Topic 1.4: AI-Based Cybersecurity Attacks

Artificial intelligence (AI) has become a powerful tool for both cyber defense and cyberattacks. Adversaries are increasingly leveraging AI-powered tools to augment their attacks, making them more sophisticated, convincing, and difficult to detect.

One alarming use of AI is in impersonation. Adversaries can use AI tools to analyze publicly available voice and image samples of an individual, often scraped from social media posts, to create a highly realistic digital avatar or voice clone. This allows an attacker to convincingly impersonate someone over a phone or video call. Such attacks can be used to trick friends or relatives into sending money under false pretenses or to deceive employees into revealing sensitive corporate information. As more systems adopt voice-based authentication, the threat of AI-driven voice impersonation grows significantly.

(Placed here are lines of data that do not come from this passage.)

(* ===== verification/EngineSpeculate.v ===== *)
(** The engine's speculative step ([Engine::speculative_step], [seed_draft], [forward_batch],
    [snapshot_batch_ring], [restore_batch_ring] and [sample_into] of [src/runtime/engine.cpp]):
    a draft, one verify batch over the root and the draft, the rows it accepts, and a rollback
    of everything the rejected rows wrote.

    The draft head and the batch on the device are the interface [Verifier]; what they read and
    write is threaded.  Clocks, traces, profiler counters, the opt-in diagnostics and the
    copies of logits kept for scoring are omitted. *)

From S2P Require Import Speculate Prelude Types Floats Dequant V41Config KvLayout KvStore Sampling EngineContext SessionReplay.

Definition kDsparkCaptureMask : Z := 7.
Definition kMgtMaxM : Z := kDsparkBlockSize + 1.
Definition kTopKHeaderWords : Z := 8.
Definition kTopKDefaultK : Z := 1024.

(** ** Data *)

Record RankOut := mkRank { ro_rows : Z; ro_better : Z; ro_error : Z; ro_token : Z }.
Record BatchRow := mkBatchRow { br_argmax : Z; br_top1 : Z; br_top2 : Z; br_rank : RankOut }.
Definition BatchRow_default : BatchRow := mkBatchRow 0 0 0 (mkRank 0 0 0 0).
(** What the compressor of a layer produced for each row, as bit patterns. *)
Record BatchCarry := mkBatchCarry { bc_layer : Z; bc_kv : list Z; bc_score : list Z }.
(** What a batch leaves for the host to read: the rows, the logits, a top-k record a row. *)
Record BatchOut := mkBatchOut { bo_rows : list BatchRow; bo_logits : list float; bo_topk : list (list Z); bo_carry : list BatchCarry }.

Record SpecOptions := mkSpecOptions {
  so_dspark : bool; so_stream : Z; so_streams : Z; so_max_draft : Z; so_accept_topk : Z; so_min_confidence : option float;
  so_trim_tail : bool; so_gpu_readout : bool; so_gpu_route : bool; so_resident_mask : bool; so_mask_wait : bool; so_check_topk : bool }.

(** The draft chain and the batched forward. *)
Class Verifier (W : Type) `{Device W} := {
  next_position : W -> Z;
  append_hidden : Z -> list Z -> W -> Result unit * W;
  draft_tokens : Z -> Z -> Z -> W -> Result (list Z * list float) * W;
  (** The attention candidates of a batch no longer stand. *)
  invalidate_candidates : W -> W;
  (** The rows the batch was built for, and building it; zero before. *)
  batch_cap : W -> Z;
  build_batch : Z -> W -> Result unit * W;
  run_batch : Z -> list Z -> list Z -> DraftWindow -> KvStore -> W -> Result BatchOut * DraftWindow * KvStore * W }.

(** ** Sampling from a row *)

Definition word (w : list Z) (i : Z) : Z := nth (Z.to_nat i) w 0.
Definition thread_cands (w : list Z) (t : Z) : list Cand :=
  let n := Z.min (word w (kTopKHeaderWords + t)) kTopKCapPerThread in
  let seg := kTopKHeaderWords + kTopKThreads + 2 * t * kTopKCapPerThread in
  (fun j => (f32_of_bits (word w (seg + 2 * j + 1)), word w (seg + 2 * j))) <$> upto n.
Definition topk_of_words (w : list Z) : TopKLogits :=
  let overflow := negb (word w 5 =? 0) in
  mkTopK (if overflow then [] else mjoin (thread_cands w <$> threads)) (f32_of_bits (word w 1))
    (f32_to_f64 (f32_of_bits (word w 2))) (word w 3) (word w 0) overflow.
Definition cand_keys (tk : TopKLogits) : list Z :=
  std_sort Z.ltb ((fun c => Z.lor (Z.shiftl c.2 32) (bits_of_f32 c.1)) <$> tk_cand tk).
(** [1e-4] *)
Definition kTailTolerance : float := Eval vm_compute in f64_div (f64_of_Z 1) (f64_of_Z (10 ^ 4)).
Definition topk_differs (emu tk : TopKLogits) : bool :=
  negb (f_eqb (tk_max_logit emu) (tk_max_logit tk)) || negb (tk_bin emu =? tk_bin tk) ||
  negb (Bool.eqb (tk_overflow emu) (tk_overflow tk)) ||
  (negb (tk_overflow tk) && negb (bool_decide (cand_keys emu = cand_keys tk))) ||
  f_gtb (f_abs (f64_sub (tk_tail emu) (tk_tail tk))) (f64_mul kTailTolerance (f_max f64_one (tk_tail emu))).
(** The probability of a token of the nucleus. *)
Definition nucleus_p (nuc : Nucleus) (t : Z) : option Z :=
  (fun x => bits_of_f64 x.2.2) <$> list_find (fun ip => ip.1 = t) (zip (nu_ids nuc) (nu_p nuc)).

Generative AI, such as large language models (LLMs), has also made phishing attacks far more effective. Historically, many phishing messages could be identified by poor grammar or unnatural phrasing, as they were often written by non-native speakers. Now, adversaries can use LLMs to craft perfectly worded and contextually relevant phishing emails, texts, or social media messages in any language, making them nearly indistinguishable from legitimate communications.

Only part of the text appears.